## Data for review
(** A refresh while OpenBao answers: the keys are the ring's, unless they were
    fetched less than [m] ago. *)
Lemma refresh_learns m (a : auth_state world) kid k : available -> cache_current a -> now_ring a !! kid = Some k ->
  exists a', refresh m a = (a', Returned (Ok tt)) /\ cache_current a' /\ later (env a) (env a') /\
    (knows a' kid k \/ keys a' = keys a /\ fetchedAt a' = fetchedAt a /\ keys a <> None /\ time (PatIssuer.net (env a)) < fetchedAt a + m).
Proof.
  intros Hav Hc Hv. unfold refresh. erewrite run_bind by done. cbn [fst snd].
  destruct (run_age_later false (fun d => d <? m) a) as (e & b & Hle & Hb & Ha). erewrite run_bind by exact Ha. clear Ha.
  assert (b = true -> keys a <> None /\ time (PatIssuer.net (env a)) < fetchedAt a + m) as Hrec.
  { destruct (keys a); [|congruence]. destruct Hb as (t & Ht & ->). intros Hm%Z.ltb_lt. split; [done|lia]. }
  destruct b; [eexists; split; [done|]; cbn; split; [by apply cache_current_later|split; [done|right; tauto]]|].
  destruct (Hav e) as [doc Hd]. pose proof (fetch_keys e doc Hd) as Hp.
  pose proof (later_fetch e) as Hlf. destruct (GetJwks e) as [e1 r] eqn:Eg. cbn [fst snd] in Hd, Hp, Hlf. subst r.
  erewrite run_bind; [|apply run_on_err; unfold call_GetJwks; cbn [env keys fetchedAt fetched]; rewrite Eg; reflexivity]. cbv beta.
  rewrite Hp. erewrite run_bind by done. unfold Now, mbind, Prog_bind, modify. cbn [env keys fetchedAt fetched].
  pose proof (later_now e1) as [Hln _]. destruct (auth_now e1) as [e2 t] eqn:Et. cbn in Hln.
  assert (later (env a) e2) as Hl2 by (etrans; [exact Hle|by etrans]).
  eexists. split; [reflexivity|]. cbn. split; [|split; [done|left]].
  - intros ks' [= <-]. apply Hln.
  - eexists. split; [done|]. destruct Hle, Hlf. eapply lookup_weaken; [exact Hv|by etrans].
Qed.
#[export] Instance jwt_laws : JwtLaws verifies.
Proof.
  split; [exact read_header_signed|]. intros o h c sig b k exp now _ Hc Hd _ _ [-> ->] Hi Ha He [Hx _] _. cbn [lib_claims jwt].
  rewrite (read_claims_signed o h c sig exp now) by done. destruct (now <? _); [done|]. by eexists.
Qed.

(** What the proxy replies to a request to sign. *)
Lemma checksum_byte input : is_byte (checksum input).
Proof.
  unfold checksum. pose proof (Sha2.Sum256_range (bytes_of_string input)) as Hr. pose proof (Sha2.length_Sum256 (bytes_of_string input)) as Hl.
  destruct (Sha2.Sum256 _) as [|x l]; [done|]. by apply Forall_cons in Hr as [? _].
Qed.

Definition carries (x : Z) (r : result string) : bool :=
  match r with
  | Ok e =>
      match PatIssuer.stripVaultEnvelope e with
      | Ok sig => match RawURL.DecodeString sig with Ok b => bool_decide (b = replicate 64 x) | Err _ => false end
      | Err _ => false
      end
  | Err _ => false
  end.

Lemma carries_Ok x r e sig b : carries x r = true -> r = Ok e ->
  PatIssuer.stripVaultEnvelope e = Ok sig -> RawURL.DecodeString sig = Ok b -> b = replicate 64 x.
Proof. intros Hx -> Hs Hb. unfold carries in Hx. rewrite Hs, Hb in Hx. by apply bool_decide_eq_true in Hx. Qed.

Lemma replies_carry x : is_byte x ->
  carries x (Unmarshal (dec_struct PatIssuer.signature_data) (PatIssuer.limited (reply x)) "") = true.
Proof.
  intros Hx. assert (forallb (fun x => carries x (Unmarshal (dec_struct PatIssuer.signature_data) (PatIssuer.limited (reply x)) ""))
    (map Z.of_nat (seq 0 256)) = true) as Ha by (vm_compute; reflexivity).
  rewrite forallb_forall in Ha. apply (Ha x). apply in_map_iff. exists (Z.to_nat x). unfold is_byte in Hx.
  split; [lia|]. apply in_seq. lia.
Qed.

Lemma input_of_sign s text v : 0 <= v ->
  input_of (PatIssuer.sign_request s text v) = sanitize (Base64.EncodeToString (bytes_of_string text)).
Proof.
  intros Hv. unfold input_of. change (default "" (hr_Body _)) with
    (print (PatIssuer.transitSignRequest_json (Base64.EncodeToString (bytes_of_string text)) false "jws" v)).
  unfold PatIssuer.transitSignRequest_json.
  rewrite Unmarshal_print; [done|cbn; repeat constructor; cbn; eauto|by vm_compute].
Qed.

Lemma ring_versions e v k : ring e !! v = Some k -> (v = 2 \/ v = 3) /\ k = base_point.
Proof. unfold ring. rewrite lookup_insert_Some, lookup_singleton_Some. naive_solver. Qed.

Lemma key_read_run (st : PatIssuer.state Z) : exists calls, PatIssuer.readKey id transit st =
  (PatIssuer.mkState (PatIssuer.net st) calls, Returned (Ok (PatIssuer.mkKeyInfo "ecdsa-p256" 3 {[2 := "PEM"; 3 := "PEM"]}))).
Proof. destruct st as [e calls]. eexists. vm_compute. reflexivity. Qed.

Lemma Ok_eq {A} (x y : A) : Ok x = Ok y -> x = y.
Proof. congruence. Qed.

Lemma returned_inj {S A} (s s' : S) (r r' : result A) : (s, Returned r) = (s', Returned r') -> r = r'.
Proof. congruence. Qed.

Lemma do_200 {E R} `{Net E} req (d : decoder R) z (st : PatIssuer.state E) e body :
  http_do (PatIssuer.net st) req = (e, HttpResponse 200 body None) ->
  exists st', PatIssuer.do_ req d z st = (st', Returned (Unmarshal d (PatIssuer.limited body) z)).
Proof.
  intros Hr. unfold PatIssuer.do_. erewrite run_bind by apply PatIssuerSpec.run_send_proxy. rewrite Hr. cbn [fst snd]. cbv zeta.
  erewrite run_bind by done. erewrite run_bind by done. by eexists.
Qed.

Lemma sign_reply e text v : 0 <= v -> http_do e (PatIssuer.sign_request transit text v) =
  (e, HttpResponse 200 (reply (checksum (sanitize (Base64.EncodeToString (bytes_of_string text))))) None).
Proof. intros Hv. cbn [http_do proxy]. by rewrite input_of_sign. Qed.

Lemma reply_signature x e sig b : is_byte x ->
  Unmarshal (dec_struct PatIssuer.signature_data) (PatIssuer.limited (reply x)) "" = Ok e ->
  PatIssuer.stripVaultEnvelope e = Ok sig -> RawURL.DecodeString sig = Ok b -> b = replicate 64 x.
Proof. intros Hx%replies_carry. exact (carries_Ok x _ e sig b Hx). Qed.

Lemma sign_run text v e (st st' : PatIssuer.state Z) sig b : 0 <= v ->
  PatIssuer.do_ (PatIssuer.sign_request transit text v) (dec_struct PatIssuer.signature_data) "" st = (st', Returned (Ok e)) ->
  PatIssuer.stripVaultEnvelope e = Ok sig -> RawURL.DecodeString sig = Ok b -> b = signature text.
Proof.
  intros Hv Hd Hs Hb. pose proof (sign_reply (PatIssuer.net st) text v Hv) as Hr.
  destruct (do_200 _ (dec_struct PatIssuer.signature_data) "" st _ _ Hr) as [st1 Hd1]. rewrite Hd1 in Hd. apply returned_inj in Hd.
  eapply reply_signature; [apply checksum_byte|exact Hd|exact Hs|exact Hb].
Qed.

## What you have to do
Please transcribe all of the entries precisely.

## Solution to the exercise
(** A refresh while OpenBao answers: the keys are the ring's, unless they were
    fetched less than [m] ago. *)
Lemma refresh_learns m (a : auth_state world) kid k : available -> cache_current a -> now_ring a !! kid = Some k ->
  exists a', refresh m a = (a', Returned (Ok tt)) /\ cache_current a' /\ later (env a) (env a') /\
    (knows a' kid k \/ keys a' = keys a /\ fetchedAt a' = fetchedAt a /\ keys a <> None /\ time (PatIssuer.net (env a)) < fetchedAt a + m).
Proof.
  intros Hav Hc Hv. unfold refresh. erewrite run_bind by done. cbn [fst snd].
  destruct (run_age_later false (fun d => d <? m) a) as (e & b & Hle & Hb & Ha). erewrite run_bind by exact Ha. clear Ha.
  assert (b = true -> keys a <> None /\ time (PatIssuer.net (env a)) < fetchedAt a + m) as Hrec.
  { destruct (keys a); [|congruence]. destruct Hb as (t & Ht & ->). intros Hm%Z.ltb_lt. split; [done|lia]. }
  destruct b; [eexists; split; [done|]; cbn; split; [by apply cache_current_later|split; [done|right; tauto]]|].
  destruct (Hav e) as [doc Hd]. pose proof (fetch_keys e doc Hd) as Hp.
  pose proof (later_fetch e) as Hlf. destruct (GetJwks e) as [e1 r] eqn:Eg. cbn [fst snd] in Hd, Hp, Hlf. subst r.
  erewrite run_bind; [|apply run_on_err; unfold call_GetJwks; cbn [env keys fetchedAt fetched]; rewrite Eg; reflexivity]. cbv beta.
  rewrite Hp. erewrite run_bind by done. unfold Now, mbind, Prog_bind, modify. cbn [env keys fetchedAt fetched].
  pose proof (later_now e1) as [Hln _]. destruct (auth_now e1) as [e2 t] eqn:Et. cbn in Hln.
  assert (later (env a) e2) as Hl2 by (etrans; [exact Hle|by etrans]).
  eexists. split; [reflexivity|]. cbn. split; [|split; [done|left]].
  - intros ks' [= <-]. apply Hln.
  - eexists. split; [done|]. destruct Hle, Hlf. eapply lookup_weaken; [exact Hv|by etrans].
Qed.
#[export] Instance jwt_laws : JwtLaws verifies.
Proof.
  split; [exact read_header_signed|]. intros o h c sig b k exp now _ Hc Hd _ _ [-> ->] Hi Ha He [Hx _] _. cbn [lib_claims jwt].
  rewrite (read_claims_signed o h c sig exp now) by done. destruct (now <? _); [done|]. by eexists.
Qed.

(** What the proxy replies to a request to sign. *)
Lemma checksum_byte input : is_byte (checksum input).
Proof.
  unfold checksum. pose proof (Sha2.Sum256_range (bytes_of_string input)) as Hr. pose proof (Sha2.length_Sum256 (bytes_of_string input)) as Hl.
  destruct (Sha2.Sum256 _) as [|x l]; [done|]. by apply Forall_cons in Hr as [? _].
Qed.

Definition carries (x : Z) (r : result string) : bool :=
  match r with
  | Ok e =>
      match PatIssuer.stripVaultEnvelope e with
      | Ok sig => match RawURL.DecodeString sig with Ok b => bool_decide (b = replicate 64 x) | Err _ => false end
      | Err _ => false
      end
  | Err _ => false
  end.

Lemma carries_Ok x r e sig b : carries x r = true -> r = Ok e ->
  PatIssuer.stripVaultEnvelope e = Ok sig -> RawURL.DecodeString sig = Ok b -> b = replicate 64 x.
Proof. intros Hx -> Hs Hb. unfold carries in Hx. rewrite Hs, Hb in Hx. by apply bool_decide_eq_true in Hx. Qed.

Lemma replies_carry x : is_byte x ->
  carries x (Unmarshal (dec_struct PatIssuer.signature_data) (PatIssuer.limited (reply x)) "") = true.
Proof.
  intros Hx. assert (forallb (fun x => carries x (Unmarshal (dec_struct PatIssuer.signature_data) (PatIssuer.limited (reply x)) ""))
    (map Z.of_nat (seq 0 256)) = true) as Ha by (vm_compute; reflexivity).
  rewrite forallb_forall in Ha. apply (Ha x). apply in_map_iff. exists (Z.to_nat x). unfold is_byte in Hx.
  split; [lia|]. apply in_seq. lia.
Qed.

Lemma input_of_sign s text v : 0 <= v ->
  input_of (PatIssuer.sign_request s text v) = sanitize (Base64.EncodeToString (bytes_of_string text)).
Proof.
  intros Hv. unfold input_of. change (default "" (hr_Body _)) with
    (print (PatIssuer.transitSignRequest_json (Base64.EncodeToString (bytes_of_string text)) false "jws" v)).
  unfold PatIssuer.transitSignRequest_json.
  rewrite Unmarshal_print; [done|cbn; repeat constructor; cbn; eauto|by vm_compute].
Qed.

Lemma ring_versions e v k : ring e !! v = Some k -> (v = 2 \/ v = 3) /\ k = base_point.
Proof. unfold ring. rewrite lookup_insert_Some, lookup_singleton_Some. naive_solver. Qed.

Lemma key_read_run (st : PatIssuer.state Z) : exists calls, PatIssuer.readKey id transit st =
  (PatIssuer.mkState (PatIssuer.net st) calls, Returned (Ok (PatIssuer.mkKeyInfo "ecdsa-p256" 3 {[2 := "PEM"; 3 := "PEM"]}))).
Proof. destruct st as [e calls]. eexists. vm_compute. reflexivity. Qed.

Lemma Ok_eq {A} (x y : A) : Ok x = Ok y -> x = y.
Proof. congruence. Qed.

Lemma returned_inj {S A} (s s' : S) (r r' : result A) : (s, Returned r) = (s', Returned r') -> r = r'.
Proof. congruence. Qed.

Lemma do_200 {E R} `{Net E} req (d : decoder R) z (st : PatIssuer.state E) e body :
  http_do (PatIssuer.net st) req = (e, HttpResponse 200 body None) ->
  exists st', PatIssuer.do_ req d z st = (st', Returned (Unmarshal d (PatIssuer.limited body) z)).
Proof.
  intros Hr. unfold PatIssuer.do_. erewrite run_bind by apply PatIssuerSpec.run_send_proxy. rewrite Hr. cbn [fst snd]. cbv zeta.
  erewrite run_bind by done. erewrite run_bind by done. by eexists.
Qed.

Lemma sign_reply e text v : 0 <= v -> http_do e (PatIssuer.sign_request transit text v) =
  (e, HttpResponse 200 (reply (checksum (sanitize (Base64.EncodeToString (bytes_of_string text))))) None).
Proof. intros Hv. cbn [http_do proxy]. by rewrite input_of_sign. Qed.

Lemma reply_signature x e sig b : is_byte x ->
  Unmarshal (dec_struct PatIssuer.signature_data) (PatIssuer.limited (reply x)) "" = Ok e ->
  PatIssuer.stripVaultEnvelope e = Ok sig -> RawURL.DecodeString sig = Ok b -> b = replicate 64 x.
Proof. intros Hx%replies_carry. exact (carries_Ok x _ e sig b Hx). Qed.

Lemma sign_run text v e (st st' : PatIssuer.state Z) sig b : 0 <= v ->
  PatIssuer.do_ (PatIssuer.sign_request transit text v) (dec_struct PatIssuer.signature_data) "" st = (st', Returned (Ok e)) ->
  PatIssuer.stripVaultEnvelope e = Ok sig -> RawURL.DecodeString sig = Ok b -> b = signature text.
Proof.
  intros Hv Hd Hs Hb. pose proof (sign_reply (PatIssuer.net st) text v Hv) as Hr.
  destruct (do_200 _ (dec_struct PatIssuer.signature_data) "" st _ _ Hr) as [st1 Hd1]. rewrite Hd1 in Hd. apply returned_inj in Hd.
  eapply reply_signature; [apply checksum_byte|exact Hd|exact Hs|exact Hb].
Qed.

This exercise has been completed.